Collected data
-*-

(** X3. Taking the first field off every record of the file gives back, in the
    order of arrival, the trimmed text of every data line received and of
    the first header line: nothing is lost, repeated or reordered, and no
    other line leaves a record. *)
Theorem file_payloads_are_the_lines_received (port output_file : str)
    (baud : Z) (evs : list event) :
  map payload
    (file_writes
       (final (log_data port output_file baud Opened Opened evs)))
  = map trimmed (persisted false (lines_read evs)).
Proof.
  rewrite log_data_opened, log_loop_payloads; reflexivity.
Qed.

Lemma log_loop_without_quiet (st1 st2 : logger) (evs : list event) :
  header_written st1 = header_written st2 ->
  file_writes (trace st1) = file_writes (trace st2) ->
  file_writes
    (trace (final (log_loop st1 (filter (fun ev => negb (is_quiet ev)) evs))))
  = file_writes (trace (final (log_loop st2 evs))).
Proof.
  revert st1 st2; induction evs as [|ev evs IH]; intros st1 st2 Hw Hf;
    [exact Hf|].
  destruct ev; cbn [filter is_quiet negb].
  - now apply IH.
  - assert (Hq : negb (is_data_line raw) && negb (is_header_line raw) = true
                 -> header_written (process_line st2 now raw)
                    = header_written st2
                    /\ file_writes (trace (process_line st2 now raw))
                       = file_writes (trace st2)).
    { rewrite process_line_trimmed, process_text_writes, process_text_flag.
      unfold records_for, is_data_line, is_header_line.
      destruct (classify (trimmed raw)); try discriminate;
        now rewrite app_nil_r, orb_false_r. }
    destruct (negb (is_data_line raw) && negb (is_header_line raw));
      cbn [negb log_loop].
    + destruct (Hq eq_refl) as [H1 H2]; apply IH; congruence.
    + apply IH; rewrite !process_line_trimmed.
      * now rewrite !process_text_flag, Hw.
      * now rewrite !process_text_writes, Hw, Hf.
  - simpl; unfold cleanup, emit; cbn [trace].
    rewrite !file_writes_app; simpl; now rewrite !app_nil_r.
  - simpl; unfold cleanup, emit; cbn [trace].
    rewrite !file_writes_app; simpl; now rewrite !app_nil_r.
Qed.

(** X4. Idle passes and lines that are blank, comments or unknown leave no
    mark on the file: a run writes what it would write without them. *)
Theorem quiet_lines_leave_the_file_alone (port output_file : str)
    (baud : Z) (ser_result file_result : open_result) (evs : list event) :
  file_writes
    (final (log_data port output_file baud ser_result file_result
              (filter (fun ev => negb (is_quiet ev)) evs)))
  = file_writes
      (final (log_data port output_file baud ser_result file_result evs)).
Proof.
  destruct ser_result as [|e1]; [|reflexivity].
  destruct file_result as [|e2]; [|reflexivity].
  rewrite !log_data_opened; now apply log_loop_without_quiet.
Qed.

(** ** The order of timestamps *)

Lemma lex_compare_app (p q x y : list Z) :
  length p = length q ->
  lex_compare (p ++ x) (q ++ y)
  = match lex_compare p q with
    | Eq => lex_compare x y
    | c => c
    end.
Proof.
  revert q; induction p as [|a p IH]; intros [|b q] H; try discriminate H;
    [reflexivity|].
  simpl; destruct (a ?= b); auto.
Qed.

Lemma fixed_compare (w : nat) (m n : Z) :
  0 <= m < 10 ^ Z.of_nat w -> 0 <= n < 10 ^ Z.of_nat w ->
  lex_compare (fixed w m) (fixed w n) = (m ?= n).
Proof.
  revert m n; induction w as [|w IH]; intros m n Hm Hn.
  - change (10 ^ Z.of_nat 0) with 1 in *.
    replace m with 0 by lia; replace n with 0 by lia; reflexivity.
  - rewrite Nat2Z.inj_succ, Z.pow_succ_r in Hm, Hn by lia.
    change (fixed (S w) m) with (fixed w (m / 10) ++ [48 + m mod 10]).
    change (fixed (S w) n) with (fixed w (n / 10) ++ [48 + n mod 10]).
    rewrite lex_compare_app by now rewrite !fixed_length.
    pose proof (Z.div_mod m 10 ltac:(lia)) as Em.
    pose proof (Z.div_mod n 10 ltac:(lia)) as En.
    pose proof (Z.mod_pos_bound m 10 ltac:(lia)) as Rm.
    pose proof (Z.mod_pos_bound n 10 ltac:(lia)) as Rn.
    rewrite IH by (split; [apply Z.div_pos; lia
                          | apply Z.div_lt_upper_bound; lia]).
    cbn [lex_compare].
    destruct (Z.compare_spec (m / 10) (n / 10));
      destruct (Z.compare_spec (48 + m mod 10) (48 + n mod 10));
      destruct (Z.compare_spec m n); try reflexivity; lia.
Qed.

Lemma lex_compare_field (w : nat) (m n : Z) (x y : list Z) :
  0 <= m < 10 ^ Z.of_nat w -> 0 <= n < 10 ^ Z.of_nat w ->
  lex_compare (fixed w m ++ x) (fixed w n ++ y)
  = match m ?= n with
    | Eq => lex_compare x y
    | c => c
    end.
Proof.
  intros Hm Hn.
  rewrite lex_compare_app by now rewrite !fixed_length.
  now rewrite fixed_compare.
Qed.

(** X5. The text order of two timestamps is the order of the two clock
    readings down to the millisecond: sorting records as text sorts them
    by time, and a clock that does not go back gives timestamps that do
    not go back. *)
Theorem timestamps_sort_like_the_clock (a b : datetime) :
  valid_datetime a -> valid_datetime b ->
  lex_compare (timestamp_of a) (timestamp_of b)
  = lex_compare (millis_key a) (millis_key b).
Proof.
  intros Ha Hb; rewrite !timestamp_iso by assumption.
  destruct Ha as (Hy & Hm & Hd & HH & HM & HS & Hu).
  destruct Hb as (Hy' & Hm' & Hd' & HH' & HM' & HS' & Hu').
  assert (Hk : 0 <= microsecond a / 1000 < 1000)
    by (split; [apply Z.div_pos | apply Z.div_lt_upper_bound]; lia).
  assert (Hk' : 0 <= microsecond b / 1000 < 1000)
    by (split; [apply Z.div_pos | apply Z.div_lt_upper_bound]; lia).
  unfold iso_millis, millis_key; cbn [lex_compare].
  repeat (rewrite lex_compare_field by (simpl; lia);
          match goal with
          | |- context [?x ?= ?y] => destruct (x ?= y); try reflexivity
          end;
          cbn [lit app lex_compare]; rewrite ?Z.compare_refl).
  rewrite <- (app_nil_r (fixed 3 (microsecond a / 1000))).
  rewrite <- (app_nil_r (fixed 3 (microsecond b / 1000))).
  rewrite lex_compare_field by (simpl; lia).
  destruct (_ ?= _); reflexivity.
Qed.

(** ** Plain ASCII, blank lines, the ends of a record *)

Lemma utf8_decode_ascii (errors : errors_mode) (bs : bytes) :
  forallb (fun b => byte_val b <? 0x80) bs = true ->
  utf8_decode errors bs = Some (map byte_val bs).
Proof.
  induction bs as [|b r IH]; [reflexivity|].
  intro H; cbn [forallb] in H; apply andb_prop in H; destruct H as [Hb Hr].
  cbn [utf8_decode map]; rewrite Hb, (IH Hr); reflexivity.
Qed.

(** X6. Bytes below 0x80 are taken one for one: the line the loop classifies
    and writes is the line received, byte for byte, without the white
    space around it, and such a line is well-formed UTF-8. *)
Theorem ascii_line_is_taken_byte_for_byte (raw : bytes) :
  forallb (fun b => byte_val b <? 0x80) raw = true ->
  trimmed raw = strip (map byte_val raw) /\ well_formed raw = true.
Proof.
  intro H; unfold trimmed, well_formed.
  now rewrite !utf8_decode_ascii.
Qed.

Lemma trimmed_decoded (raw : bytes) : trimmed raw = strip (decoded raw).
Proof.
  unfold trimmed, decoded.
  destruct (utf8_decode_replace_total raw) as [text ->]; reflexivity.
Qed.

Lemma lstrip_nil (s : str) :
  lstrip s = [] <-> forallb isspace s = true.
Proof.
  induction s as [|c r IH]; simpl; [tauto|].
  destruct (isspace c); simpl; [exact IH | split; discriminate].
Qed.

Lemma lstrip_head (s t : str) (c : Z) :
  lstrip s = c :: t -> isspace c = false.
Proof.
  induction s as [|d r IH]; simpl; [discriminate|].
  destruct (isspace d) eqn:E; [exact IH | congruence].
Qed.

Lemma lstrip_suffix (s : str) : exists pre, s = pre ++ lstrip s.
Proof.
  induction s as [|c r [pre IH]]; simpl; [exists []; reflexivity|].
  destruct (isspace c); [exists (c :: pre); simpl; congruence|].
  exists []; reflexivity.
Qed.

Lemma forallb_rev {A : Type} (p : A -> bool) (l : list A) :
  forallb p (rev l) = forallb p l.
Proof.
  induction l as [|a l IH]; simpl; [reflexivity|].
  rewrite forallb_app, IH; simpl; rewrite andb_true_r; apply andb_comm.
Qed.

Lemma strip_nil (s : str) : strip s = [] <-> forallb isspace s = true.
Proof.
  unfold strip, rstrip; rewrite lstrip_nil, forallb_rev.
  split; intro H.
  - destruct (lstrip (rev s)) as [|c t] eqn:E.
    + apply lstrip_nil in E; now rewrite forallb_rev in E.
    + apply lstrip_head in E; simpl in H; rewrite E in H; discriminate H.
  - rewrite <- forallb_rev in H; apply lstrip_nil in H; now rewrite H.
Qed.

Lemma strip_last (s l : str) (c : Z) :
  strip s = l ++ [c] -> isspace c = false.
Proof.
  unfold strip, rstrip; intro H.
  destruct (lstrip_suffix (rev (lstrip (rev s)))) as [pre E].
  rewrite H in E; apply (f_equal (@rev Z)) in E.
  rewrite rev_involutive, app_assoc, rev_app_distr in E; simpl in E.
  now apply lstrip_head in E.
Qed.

-*-

EXERCISE PROMPT –
Check each line of the data for "split". Copy the lines where it turns up.

ANSWER TO THIS EXERCISE –
    rewrite IH by (split; [apply Z.div_pos; lia
    by (split; [apply Z.div_pos | apply Z.div_lt_upper_bound]; lia).
    by (split; [apply Z.div_pos | apply Z.div_lt_upper_bound]; lia).
  destruct (isspace c); simpl; [exact IH | split; discriminate].
  split; intro H.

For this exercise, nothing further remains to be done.